▸ **PROBLEM STATEMENT**
Below is some data. Retype exactly the lines starting at the one with "Definition poll_at (v" and ending at the one with "(says None)) 3;".

(Stored items from a collection)
(** ** The rules at work *)

Module PacingSamples.
Definition doc : cppstring := replicate 64 "a"%char.
Definition says (v : option cppstring) : response := Response 200 (match v with Some h => {[facts_hash_header := h]} | None => ∅ end).
Definition poll_at (v : cppstring) (s : Z) : event := Answer poll (says (Some v)) (seconds s).
Definition upload_at (h : cppstring) (r : option response) (s : Z) : event := Upload (UploadRun h h true r (seconds s) (seconds s) (seconds s)).

(** The document is confirmed, lost, sent again at once, and then waits. *)
Definition lossy : list event :=
  [poll_at (str "none") 0; upload_at doc (Some (says (Some doc))) 1; poll_at (str "none") 2; upload_at doc (Some (says None)) 3;
   poll_at (str "none") 4; upload_at doc (Some (says None)) 5; poll_at (str "none") 63; upload_at doc (Some (says None)) 64].
(** The document is never confirmed. *)
Definition forgetful : list event :=
  flat_map (fun s => [poll_at (str "none") s; upload_at doc (Some (says None)) s]) [0; 30; 60; 120; 180; 240; 3600; 86000; 86580].
(** Then another document is refused as too large. *)
Definition eventful : list event :=
  forgetful ++ [poll_at (str "none") 86581; upload_at (replicate 64 "b"%char) (Some (Response 413 ∅)) 86582; poll_at (str "none") 86583].
(** The uploads fail. *)
Definition failing : list event :=
  poll_at (str "none") 0 :: map (upload_at doc (Some (Response 500 ∅))) [0; 59; 60; 120; 180; 299; 420].
End PacingSamples.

▸ **ANSWER AREA**
Definition poll_at (v : cppstring) (s : Z) : event := Answer poll (says (Some v)) (seconds s).
Definition upload_at (h : cppstring) (r : option response) (s : Z) : event := Upload (UploadRun h h true r (seconds s) (seconds s) (seconds s)).

(** The document is confirmed, lost, sent again at once, and then waits. *)
Definition lossy : list event :=
  [poll_at (str "none") 0; upload_at doc (Some (says (Some doc))) 1; poll_at (str "none") 2; upload_at doc (Some (says None)) 3;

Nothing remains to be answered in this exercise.